App. — Texarkana 1922) (allowing restitution for freight charges paid
in excess of rates specified in a shipping contract); see also Gulf Oil
Corp. v. Lone Star Producing Co., 322 F.2d 28, 31-33 (5th Cir. 1963)
(holding that the plaintiff could recover money mistakenly paid in excess
of the contract price); Natural Gas Pipeline Co. v. Harrington,
246 F.2d 915, 921 (5th Cir. 1957) (holding that a gas company was
entitled to restitution of the difference between the contract rate and
the price paid under an invalid rate order set by regulatory board). The
question under Texas law is not just whether a valid express contract
exists, but whether that contract covers the issue being litigated.

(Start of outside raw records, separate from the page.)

(* ===== verification/KList.v ===== *)
(** * Kernel linked lists (linux/list.h)

    The modules keep their passengers, animals, ... in the circular doubly
    linked lists of linux/list.h.  That header is not part of the repository,
    so its operations are the fields of a class [ListApi] and what it documents
    about them is a second class [ListLaws]: every component is verified
    against this interface only.  The file KListModel.v instantiates it.

    The file also holds the two iteration macros the sources expand in place
    ([list_for_each_safe] and [list_for_each]), as loops over the links, with
    the proof rule of the first one, and the invariant of a family of disjoint
    lists ([Rings]) with one lemma per operation. *)

From S2P Require Import Prelude.

(** ** The interface

    [node] is the type of addresses of [struct list_head] objects: list heads
    and the [node] fields embedded in list elements; [lmem] is the memory that
    holds all the [next] and [prev] fields. *)

Class ListApi (node : Type) := {
  lmem : Type;
  list_next : node → lmem → node;              (* n->next *)
  INIT_LIST_HEAD : node → lmem → lmem;         (* INIT_LIST_HEAD(n) *)
  list_add_tail : node → node → lmem → lmem;   (* list_add_tail(new, head) *)
  list_del : node → lmem → lmem;               (* list_del(entry) *)
  list_move_tail : node → node → lmem → lmem;  (* list_move_tail(entry, head) *)
  list_empty : node → lmem → bool;             (* list_empty(head) *)
}.
Arguments lmem : clear implicits.
Arguments lmem node {_}.

(** What linux/list.h documents.  [ring m h xs]: in memory [m] the list whose
    head is [h] has exactly the entries [xs], first to last. *)
Class ListLaws {node : Type} (LA : ListApi node) := {
  ring : lmem node → node → list node → Prop;
  ring_nodup m h xs : ring m h xs → NoDup (h :: xs);
  ring_first m h xs : ring m h xs → list_next h m = default h (head xs);
  ring_next m h l1 x l2 :
    ring m h (l1 ++ x :: l2) → list_next x m = default h (head l2);
  ring_empty m h xs : ring m h xs → (list_empty h m = true ↔ xs = []);
  (* initialising a head makes its list empty *)
  ring_init m h : ring (INIT_LIST_HEAD h m) h [];
  ring_init_frame m n h xs :
    ring m h xs → n ∉ h :: xs → ring (INIT_LIST_HEAD n m) h xs;
  (* insertion before the head, that is at the tail *)
  ring_add m h xs n :
    ring m h xs → n ∉ h :: xs → ring (list_add_tail n h m) h (xs ++ [n]);
  ring_add_frame m h xs n h' ys :
    ring m h xs → ring m h' ys → n ∉ h' :: ys →
    (∀ x, x ∈ h :: xs → x ∉ h' :: ys) → ring (list_add_tail n h m) h' ys;
  (* removal *)
  ring_del m h l1 n l2 :
    ring m h (l1 ++ n :: l2) → ring (list_del n m) h (l1 ++ l2);
  ring_del_frame m h l1 n l2 h' ys :
    ring m h (l1 ++ n :: l2) → ring m h' ys →
    (∀ x, x ∈ h :: l1 ++ n :: l2 → x ∉ h' :: ys) → ring (list_del n m) h' ys;
  (* removal from one list and insertion at the tail of another *)
  ring_move_src m h l1 n l2 h' ys :
    ring m h (l1 ++ n :: l2) → ring m h' ys →
    (∀ x, x ∈ h :: l1 ++ n :: l2 → x ∉ h' :: ys) →
    ring (list_move_tail n h' m) h (l1 ++ l2);
  ring_move_dst m h l1 n l2 h' ys :
    ring m h (l1 ++ n :: l2) → ring m h' ys →
    (∀ x, x ∈ h :: l1 ++ n :: l2 → x ∉ h' :: ys) →
    ring (list_move_tail n h' m) h' (ys ++ [n]);
  ring_move_frame m h l1 n l2 h' ys h'' zs :
    ring m h (l1 ++ n :: l2) → ring m h' ys → ring m h'' zs →
    (∀ x, x ∈ h :: l1 ++ n :: l2 → x ∉ h' :: ys) →
    (∀ x, x ∈ h :: l1 ++ n :: l2 → x ∉ h'' :: zs) →
    (∀ x, x ∈ h' :: ys → x ∉ h'' :: zs) →
    ring (list_move_tail n h' m) h'' zs;
}.

(** ** Iteration

    [list_for_each_safe(pos, n, head) body] is the C loop

      for (pos = head->next, n = pos->next; pos != head;
           pos = n, n = pos->next) body

    [nxt] reads a [next] field; [body] returns [true] when it executes
    [break].  The loop gets fuel because nothing in the macro bounds it. *)

Section ForEach.
Context {node : Type} `{!EqDecision node} {W : Type}.
Context (nxt : node → M W node) (body : node → M W bool) (head : node).

Fixpoint for_each_safe_loop (fuel : nat) (pos n : node) : M W unit :=
  if decide (pos = head) then mret tt else
  match fuel with
  | O => starve
  | S fuel =>
      brk ← body pos;
      if (brk : bool) then mret tt else
      n' ← nxt n; for_each_safe_loop fuel n n'
  end.

Definition list_for_each_safe (fuel : nat) : M W unit :=
  pos ← nxt head; n ← nxt pos; for_each_safe_loop fuel pos n.

(** [list_for_each(pos, head) body] advances with [pos->next] after the
    body ran, so its body must not unlink [pos]. *)
Fixpoint for_each_loop (fuel : nat) (pos : node) : M W unit :=
  if decide (pos = head) then mret tt else
  match fuel with
  | O => starve
  | S fuel =>
      brk ← body pos;
      if (brk : bool) then mret tt else
      n ← nxt pos; for_each_loop fuel n
  end.

Definition list_for_each (fuel : nat) : M W unit :=
  pos ← nxt head; for_each_loop fuel pos.

(** What neither the body nor following a link changes, the loop keeps. *)
Lemma keeps_list_for_each_safe {B} (f : W → B) fuel :
  (∀ n, keeps f (nxt n)) → (∀ n, keeps f (body n)) → keeps f (list_for_each_safe fuel).
Proof.
  intros Hn Hb. assert (Hloop : ∀ pos n, keeps f (for_each_safe_loop fuel pos n)).
  { induction fuel as [|k IH]; intros pos n; cbn; case_decide; auto with keeps; [done|].
    apply keeps_bind; [done|]. intros []; auto with keeps. }
  unfold list_for_each_safe. auto 10 with keeps.
Qed.

(** Proof rule of [list_for_each_safe].  [I rest w] holds at the loop test
    when the entries [rest] are still to be visited; the body may unlink and
    free the entry it is given.  With at least as much fuel as entries the
    loop finishes. *)
Section Rule.
Context (I : list node → W → Prop) (Q : W → Prop).

Definition step_to (x : node) (rest : list node) (w : W) : Prop :=
  nxt x w = Done (default head (hd_error rest), w).

Hypothesis I_head : ∀ rest w, I rest w → ∃ v, nxt head w = Done (v, w).
Hypothesis I_next : ∀ x rest w, I (x :: rest) w → step_to x rest w.
Hypothesis I_body : ∀ x rest w, I (x :: rest) w →
  wp (body x) (λ brk w', if brk then Q w' else I rest w') w.
Hypothesis I_exit : ∀ w, I [] w → Q w.

Lemma wp_for_each_safe_loop xs fuel w :
  head ∉ xs → (length xs ≤ fuel)%nat → I xs w → ∀ n,
  (∀ x rest, xs = x :: rest → n = default head (hd_error rest)) →
  wp (for_each_safe_loop fuel (default head (hd_error xs)) n) (λ _, Q) w.
Proof using I_head I_next I_body I_exit.
  revert xs w. induction fuel as [|fuel IH]; intros xs w Hh Hlen HI n Hn.
  - destruct xs; [|cbn in Hlen; lia]. cbn. rewrite decide_True by done. by apply I_exit.
  - destruct xs as [|x rest]; cbn.
    { rewrite decide_True by done. by apply I_exit. }
    rewrite decide_False by set_solver.
    apply wp_bind. eapply wp_mono; [by apply I_body|]. intros [] w' HI'; [done|].
    rewrite (Hn x rest eq_refl).
    apply wp_bind. destruct rest as [|y rest'].
    + destruct (I_head _ _ HI') as [v Hv]. eapply wp_run; [exact Hv|].
      apply IH; [set_solver|cbn; lia|done|done].
    + eapply wp_run; [by eapply I_next|].
      cbn in Hlen. eapply (IH (y :: rest')); [set_solver|cbn; lia|done|].
      intros ? ? [= -> ->]. done.
Qed.

Lemma wp_list_for_each_safe xs fuel w :
  head ∉ xs → (length xs ≤ fuel)%nat → I xs w → step_to head xs w →
  wp (list_for_each_safe fuel) (λ _, Q) w.
Proof using I_head I_next I_body I_exit.
  intros Hh Hlen HI Hfirst. unfold list_for_each_safe.
  apply wp_bind. eapply wp_run; [exact Hfirst|].
  apply wp_bind. destruct xs as [|x rest].
  - cbn. eapply wp_run; [exact Hfirst|]. cbn.
    by apply (wp_for_each_safe_loop [] fuel w).
  - cbn. eapply wp_run; [by eapply I_next|].
    apply (wp_for_each_safe_loop (x :: rest)); try done.
    intros ? ? [= -> ->]. done.
Qed.
End Rule.

(** Proof rule of [list_for_each]: the successor is read after the body. *)
Section PlainRule.
Context (I : list node → W → Prop) (Q : W → Prop).

Hypothesis P_body : ∀ x rest w, I (x :: rest) w →
  wp (body x) (λ brk w', if brk then Q w' else step_to x rest w' ∧ I rest w') w.
Hypothesis P_exit : ∀ w, I [] w → Q w.

Lemma wp_for_each_loop xs fuel w :
  head ∉ xs → (length xs ≤ fuel)%nat → I xs w →
  wp (for_each_loop fuel (default head (hd_error xs))) (λ _, Q) w.
Proof using P_body P_exit.
  revert xs w. induction fuel as [|fuel IH]; intros [|x rest] w Hh Hlen HI;
    cbn in Hlen; try lia; cbn.
  1, 2: rewrite decide_True by done; by apply P_exit.
  rewrite decide_False by set_solver.
  apply wp_bind. eapply wp_mono; [by apply P_body|]. intros [] w'; [done|].
  intros [Hn HI']. apply wp_bind. eapply wp_run; [exact Hn|].
  apply IH; [set_solver|lia|done].
Qed.

Lemma wp_list_for_each xs fuel w :
  head ∉ xs → (length xs ≤ fuel)%nat → I xs w → step_to head xs w →
  wp (list_for_each fuel) (λ _, Q) w.
Proof using P_body P_exit.
  intros Hh Hlen HI Hfirst. apply wp_bind. eapply wp_run; [exact Hfirst|].
  by apply wp_for_each_loop.
Qed.
End PlainRule.
End ForEach.

(** ** Families of disjoint lists

    [Rings m H Q]: every head (a node satisfying [H]) has the entries [Q h];
    no head is an entry and no entry is on two lists. *)

Section Rings.
Context {node : Type} `{!EqDecision node} {LA : ListApi node} {LL : ListLaws LA}.
Implicit Types (m : lmem node) (H : node → Prop) (Q : node → list node).

Record Rings m H Q : Prop := {
  rings_ring h : H h → ring m h (Q h);
  rings_head h x : H h → x ∈ Q h → ¬ H x;
  rings_disj h1 h2 x : H h1 → H h2 → x ∈ Q h1 → x ∈ Q h2 → h1 = h2;
}.

Definition unlinked H Q (n : node) : Prop := ¬ H n ∧ ∀ h, H h → n ∉ Q h.

Lemma rings_sep m H Q h1 h2 :
  Rings m H Q → H h1 → H h2 → h1 ≠ h2 →
  ∀ x, x ∈ h1 :: Q h1 → x ∉ h2 :: Q h2.
Proof.
  intros [_ Hh Hd] H1 H2 Hne x. rewrite !elem_of_cons. intros Hx Hx'.
  naive_solver.
Qed.

Lemma rings_ext m H Q Q' :
  Rings m H Q → (∀ h, H h → Q h = Q' h) → Rings m H Q'.
Proof.
  intros [Hr Hh Hd] E. split.
  - intros h Hhd. rewrite <- E by done. auto.
  - intros h x Hhd. rewrite <- E by done. eauto.
  - intros h1 h2 x Hh1 Hh2. rewrite <- !E by done. eauto.
Qed.

Definition fupd Q h xs : node → list node :=
  λ n, if decide (n = h) then xs else Q n.

Lemma rings_init m H Q h :
  Rings m H Q → ¬ H h → (∀ h', H h' → h ∉ Q h') →
  Rings (INIT_LIST_HEAD h m) (λ n, n = h ∨ H n) (fupd Q h []).
Proof.
  intros [Hr Hh Hd] Hn Hq. unfold fupd. split.
  - intros h' [->|Hh']; case_decide; subst; try done; try apply ring_init.
    apply ring_init_frame; [auto|]. rewrite elem_of_cons. naive_solver.
  - intros h' x Hh'. case_decide; [by intros ?%elem_of_nil|]. naive_solver.
  - intros h1 h2 x H1 H2. repeat case_decide; subst; try done;
      try (by intros ?%elem_of_nil); try (by intros _ ?%elem_of_nil).
    naive_solver.
Qed.

Lemma rings_add m H Q h n :
  Rings m H Q → H h → unlinked H Q n →
  Rings (list_add_tail n h m) H (fupd Q h (Q h ++ [n])).
Proof.
  intros R Hh [Hn Hfree]. pose proof R as [Hr Hhd Hd]. unfold fupd. split.
  - intros h' Hh'. case_decide as E; subst.
    + apply ring_add; [auto|]. rewrite elem_of_cons. naive_solver.
    + apply (ring_add_frame _ h (Q h)); [auto|auto| |].
      * rewrite elem_of_cons. naive_solver.
      * eapply rings_sep; eauto.
  - intros h' x Hh' Hx. case_decide; subst; [|by eauto].
    apply elem_of_app in Hx as [?| ->%list_elem_of_singleton]; eauto.
  - assert (Hin : ∀ h0 x, x ∈ (if decide (h0 = h) then Q h ++ [n] else Q h0) →
              x ∈ Q h0 ∨ x = n ∧ h0 = h).
    { intros h0 x. case_decide; subst; [|by auto].
      rewrite elem_of_app, list_elem_of_singleton. naive_solver. }
    intros h1 h2 x H1 H2 [Hx1|[-> ->]]%Hin [Hx2|[Hx2 ->]]%Hin; subst; eauto;
      exfalso; naive_solver.
Qed.

Lemma rings_del m H Q h l1 n l2 :
  Rings m H Q → H h → Q h = l1 ++ n :: l2 →
  Rings (list_del n m) H (fupd Q h (l1 ++ l2)).
Proof.
  intros R Hh E. pose proof R as [Hr Hhd Hd]. unfold fupd.
  assert (Hsub : ∀ x, x ∈ l1 ++ l2 → x ∈ Q h)
    by (intros x; rewrite E, !elem_of_app, elem_of_cons; naive_solver).
  split.
  - intros h' Hh'. pose proof (Hr h Hh) as Hrh. rewrite E in Hrh.
    case_decide; subst; [by apply ring_del|].
    eapply ring_del_frame; [exact Hrh|auto|].
    rewrite <- E. eapply rings_sep; eauto.
  - intros h' x Hh'. case_decide; subst; eauto.
  - intros h1 h2 x H1 H2. repeat case_decide; subst; eauto.
Qed.

Lemma rings_move m H Q h l1 n l2 h' :
  Rings m H Q → H h → H h' → h ≠ h' → Q h = l1 ++ n :: l2 →
  Rings (list_move_tail n h' m) H (fupd (fupd Q h (l1 ++ l2)) h' (Q h' ++ [n])).
Proof.
  intros R Hh Hh' Hne E. pose proof R as [Hr Hhd Hd].
  pose proof (ring_nodup _ _ _ (Hr h Hh)) as Hnd. rewrite E in Hnd.
  assert (Hsub : ∀ x, x ∈ l1 ++ l2 → x ∈ Q h ∧ x ≠ n).
  { intros x. rewrite E. apply NoDup_cons in Hnd as [_ Hnd].
    apply NoDup_app in Hnd as (_ & Hd1 & Hd2). apply NoDup_cons in Hd2 as [Hd2 _].
    rewrite !elem_of_app, elem_of_cons. intros Hx. split; [naive_solver|].
    intros ->. destruct Hx; [eapply Hd1; [done|left]|done]. }
  assert (Hin : n ∈ Q h) by (rewrite E, elem_of_app, elem_of_cons; auto).
  pose proof (Hr h Hh) as Hrh. rewrite E in Hrh.
  pose proof (rings_sep _ _ _ h h' R Hh Hh' Hne) as Hsep. rewrite E in Hsep.
  assert (Hup : ∀ h0 x, H h0 → x ∈ fupd (fupd Q h (l1 ++ l2)) h' (Q h' ++ [n]) h0 →
            x ∈ Q h0 ∧ x ≠ n ∨ x = n ∧ h0 = h').
  { intros h0 x Hh0. unfold fupd. destruct (decide (h0 = h')) as [->|].
    - rewrite elem_of_app, list_elem_of_singleton. destruct (decide (x = n)); naive_solver.
    - destruct (decide (h0 = h)) as [->|]; [naive_solver|].
      intros Hx. left. split; [done|]. intros ->. assert (h0 = h) by eauto. done. }
  split.
  - intros h'' Hh''. unfold fupd. destruct (decide (h'' = h')) as [->|];
      [|destruct (decide (h'' = h)) as [->|]].
    + eapply ring_move_dst; eauto.
    + eapply ring_move_src; eauto.
    + eapply ring_move_frame; [exact Hrh|apply (Hr h' Hh')|auto|done| |].
      * rewrite <- E. by eapply rings_sep.
      * by eapply rings_sep.
  - intros h'' x Hh'' [[Hx _]|[-> ->]]%(Hup _ _ Hh''); eauto.
  - intros h1 h2 x H1 H2 [[Hx1 ?]|[-> ->]]%(Hup _ _ H1) [[Hx2 ?]|[? ->]]%(Hup _ _ H2); subst; try done; eauto.
Qed.
End Rings.

Create HintDb klist.
#[export] Hint Resolve rings_ring : klist.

Fortune Production Co. v. Conoco, Inc., 52 S.W.3d 671, 677, 44
Tex.Sup.Ct.J. 97 (2002). When a valid agreement already addresses the
matter, recovery under an equitable theory is generally inconsistent with
the express agreement. Id.
Consequently, the questions to be asked are: (1) was there an express
contract between plaintiff and Trailmobile; (2) is it valid; and (3) did
it cover the subject matter being litigated. It is unclear from the
allegations, and the briefs themselves, whether there was ever an actual
express contract between plaintiff and Trailmobile, or whether there was
simply an implied relationship based on industry practice and arising out
of the express contracts between plaintiff and the end users and
Trailmobile and the end users.
The complaint itself alleges only arrangements and agreements between
plaintiff and Trailmobile to collaborate in the building of the
refrigerated trailers. Specifically, paragraph 15 of the complaint
Pursuant to industry standard, [plaintiff] would
contract directly with the end user for the sale of
refrigeration units. In most cases, the agreement
between [plaintiff] and the end user would take
place prior to the end user's selection of
trailer manufacturer. Upon an end user's selection of
[Trailmobile] as the trailer manufacturer,
[Trailmobile] would enter into an agreement with the
end user for the sale of refrigerated trailers, and
[Trailmobile] and [plaintiff] would make
arrangements between them for the installation of
the refrigeration units and delivery of the
refrigerated trailers to the end user.
Taking all reasonable inferences in favor of plaintiff, it is unclear
whether there was an express contract between plaintiff and Trailmobile
that covered the subject matter being litigated—the funds being
held by Trailmobile that were owed to plaintiff.